▶ EXERCISE DIRECTIONS
Go to the line containing "From S2P Require Import Fifo." in the records below and print it and every following line exactly, on through the line containing "process_all rc e (rs1", then stop.

Saved entries
-- -- --
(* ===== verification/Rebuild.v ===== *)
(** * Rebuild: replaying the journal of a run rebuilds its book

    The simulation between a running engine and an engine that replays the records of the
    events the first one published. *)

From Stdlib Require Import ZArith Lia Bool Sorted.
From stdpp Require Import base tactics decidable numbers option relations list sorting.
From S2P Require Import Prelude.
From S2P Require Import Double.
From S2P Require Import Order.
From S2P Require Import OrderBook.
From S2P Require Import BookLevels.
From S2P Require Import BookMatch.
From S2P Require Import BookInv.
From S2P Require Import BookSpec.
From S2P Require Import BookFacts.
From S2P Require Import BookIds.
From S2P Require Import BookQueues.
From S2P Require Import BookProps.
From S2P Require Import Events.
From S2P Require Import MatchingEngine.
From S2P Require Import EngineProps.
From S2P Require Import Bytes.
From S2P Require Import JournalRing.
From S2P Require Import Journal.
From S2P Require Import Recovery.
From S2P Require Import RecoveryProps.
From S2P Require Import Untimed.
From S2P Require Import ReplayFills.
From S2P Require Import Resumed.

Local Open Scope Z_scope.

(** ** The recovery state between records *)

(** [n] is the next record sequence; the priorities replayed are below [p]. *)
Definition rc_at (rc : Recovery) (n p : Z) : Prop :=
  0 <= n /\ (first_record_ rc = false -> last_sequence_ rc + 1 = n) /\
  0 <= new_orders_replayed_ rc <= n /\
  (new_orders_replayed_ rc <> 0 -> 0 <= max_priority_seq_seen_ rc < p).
-- -- --
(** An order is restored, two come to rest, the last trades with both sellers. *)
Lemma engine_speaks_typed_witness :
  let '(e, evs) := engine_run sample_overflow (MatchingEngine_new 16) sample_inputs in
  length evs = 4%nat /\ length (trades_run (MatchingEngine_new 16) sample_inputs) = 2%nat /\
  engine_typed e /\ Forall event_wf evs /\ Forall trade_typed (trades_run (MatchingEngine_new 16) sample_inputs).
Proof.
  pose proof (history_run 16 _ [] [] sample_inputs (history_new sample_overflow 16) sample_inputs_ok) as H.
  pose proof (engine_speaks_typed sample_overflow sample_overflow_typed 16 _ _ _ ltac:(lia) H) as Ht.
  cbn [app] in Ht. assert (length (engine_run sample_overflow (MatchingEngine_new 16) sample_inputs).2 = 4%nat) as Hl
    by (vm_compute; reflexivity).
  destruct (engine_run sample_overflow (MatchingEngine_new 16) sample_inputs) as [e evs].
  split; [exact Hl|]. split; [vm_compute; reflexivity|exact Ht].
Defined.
-- -- --
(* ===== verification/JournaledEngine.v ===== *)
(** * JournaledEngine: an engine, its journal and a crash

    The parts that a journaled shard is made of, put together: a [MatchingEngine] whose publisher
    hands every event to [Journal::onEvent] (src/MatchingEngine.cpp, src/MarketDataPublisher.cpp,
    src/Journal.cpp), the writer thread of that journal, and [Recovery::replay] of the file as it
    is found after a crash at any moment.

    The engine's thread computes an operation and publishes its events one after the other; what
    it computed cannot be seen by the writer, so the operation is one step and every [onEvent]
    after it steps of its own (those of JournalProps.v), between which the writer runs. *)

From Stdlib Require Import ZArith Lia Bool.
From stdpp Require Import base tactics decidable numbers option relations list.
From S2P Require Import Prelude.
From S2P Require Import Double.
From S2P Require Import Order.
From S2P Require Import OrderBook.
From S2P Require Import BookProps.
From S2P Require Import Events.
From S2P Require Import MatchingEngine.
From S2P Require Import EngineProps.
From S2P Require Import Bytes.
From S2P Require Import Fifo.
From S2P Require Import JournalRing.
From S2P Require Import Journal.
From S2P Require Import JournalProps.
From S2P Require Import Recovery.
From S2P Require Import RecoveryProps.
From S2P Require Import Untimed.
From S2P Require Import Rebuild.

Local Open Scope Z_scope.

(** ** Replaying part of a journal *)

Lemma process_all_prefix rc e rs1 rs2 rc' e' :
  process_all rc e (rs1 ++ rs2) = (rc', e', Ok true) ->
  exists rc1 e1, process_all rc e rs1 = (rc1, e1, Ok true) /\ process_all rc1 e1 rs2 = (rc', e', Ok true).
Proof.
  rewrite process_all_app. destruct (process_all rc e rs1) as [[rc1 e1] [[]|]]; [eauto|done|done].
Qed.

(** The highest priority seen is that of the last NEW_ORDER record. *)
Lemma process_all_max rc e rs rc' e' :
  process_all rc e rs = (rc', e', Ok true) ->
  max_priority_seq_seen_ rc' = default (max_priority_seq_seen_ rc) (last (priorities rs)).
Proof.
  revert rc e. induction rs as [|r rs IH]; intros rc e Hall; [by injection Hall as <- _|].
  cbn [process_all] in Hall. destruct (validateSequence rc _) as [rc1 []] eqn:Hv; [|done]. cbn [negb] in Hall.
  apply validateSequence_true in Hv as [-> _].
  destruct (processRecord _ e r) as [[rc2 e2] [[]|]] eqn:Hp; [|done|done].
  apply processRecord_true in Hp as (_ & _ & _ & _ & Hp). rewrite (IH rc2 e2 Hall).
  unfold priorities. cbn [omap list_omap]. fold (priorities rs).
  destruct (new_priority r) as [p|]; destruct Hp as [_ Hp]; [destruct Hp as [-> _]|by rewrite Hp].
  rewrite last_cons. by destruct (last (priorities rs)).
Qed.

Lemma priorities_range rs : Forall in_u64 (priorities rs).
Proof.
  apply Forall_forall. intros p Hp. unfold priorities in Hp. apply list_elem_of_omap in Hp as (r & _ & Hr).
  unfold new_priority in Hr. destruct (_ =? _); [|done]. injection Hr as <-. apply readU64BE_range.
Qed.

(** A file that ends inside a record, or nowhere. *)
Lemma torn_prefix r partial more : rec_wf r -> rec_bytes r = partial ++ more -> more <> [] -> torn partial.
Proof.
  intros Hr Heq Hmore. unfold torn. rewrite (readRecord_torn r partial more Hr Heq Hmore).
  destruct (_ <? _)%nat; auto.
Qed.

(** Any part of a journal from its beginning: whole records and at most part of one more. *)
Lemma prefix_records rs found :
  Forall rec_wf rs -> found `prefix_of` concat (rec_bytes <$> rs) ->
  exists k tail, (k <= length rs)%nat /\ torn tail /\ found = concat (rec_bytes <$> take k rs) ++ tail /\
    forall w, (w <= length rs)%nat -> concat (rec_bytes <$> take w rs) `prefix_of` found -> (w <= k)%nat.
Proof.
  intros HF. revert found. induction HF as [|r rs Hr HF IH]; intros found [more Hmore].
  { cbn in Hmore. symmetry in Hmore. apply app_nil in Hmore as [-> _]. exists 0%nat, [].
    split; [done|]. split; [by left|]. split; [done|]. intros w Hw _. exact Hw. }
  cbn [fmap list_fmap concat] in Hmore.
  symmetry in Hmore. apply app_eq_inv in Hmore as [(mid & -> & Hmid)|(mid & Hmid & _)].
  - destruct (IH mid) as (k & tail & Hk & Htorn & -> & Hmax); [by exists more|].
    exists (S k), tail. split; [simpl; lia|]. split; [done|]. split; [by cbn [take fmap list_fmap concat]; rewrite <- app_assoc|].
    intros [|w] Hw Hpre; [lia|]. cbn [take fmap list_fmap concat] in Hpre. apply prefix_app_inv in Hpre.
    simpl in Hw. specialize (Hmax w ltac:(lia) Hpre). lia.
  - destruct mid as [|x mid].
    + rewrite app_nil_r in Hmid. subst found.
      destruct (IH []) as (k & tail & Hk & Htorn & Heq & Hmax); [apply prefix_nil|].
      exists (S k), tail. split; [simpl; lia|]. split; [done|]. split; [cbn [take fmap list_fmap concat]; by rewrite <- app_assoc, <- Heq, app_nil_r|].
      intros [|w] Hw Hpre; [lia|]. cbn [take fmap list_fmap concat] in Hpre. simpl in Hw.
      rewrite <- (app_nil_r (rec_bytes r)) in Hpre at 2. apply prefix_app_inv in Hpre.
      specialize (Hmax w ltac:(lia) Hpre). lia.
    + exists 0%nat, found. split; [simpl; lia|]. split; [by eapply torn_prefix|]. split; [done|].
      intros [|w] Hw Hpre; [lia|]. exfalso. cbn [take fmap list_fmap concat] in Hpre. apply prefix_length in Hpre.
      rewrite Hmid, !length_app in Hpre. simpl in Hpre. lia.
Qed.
-- -- --
▶ RESPONSE TO THE EXERCISE
From S2P Require Import Fifo.
From S2P Require Import JournalRing.
From S2P Require Import Journal.
From S2P Require Import JournalProps.
From S2P Require Import Recovery.
From S2P Require Import RecoveryProps.
From S2P Require Import Untimed.
From S2P Require Import Rebuild.

Local Open Scope Z_scope.

(** ** Replaying part of a journal *)

Lemma process_all_prefix rc e rs1 rs2 rc' e' :
  process_all rc e (rs1 ++ rs2) = (rc', e', Ok true) ->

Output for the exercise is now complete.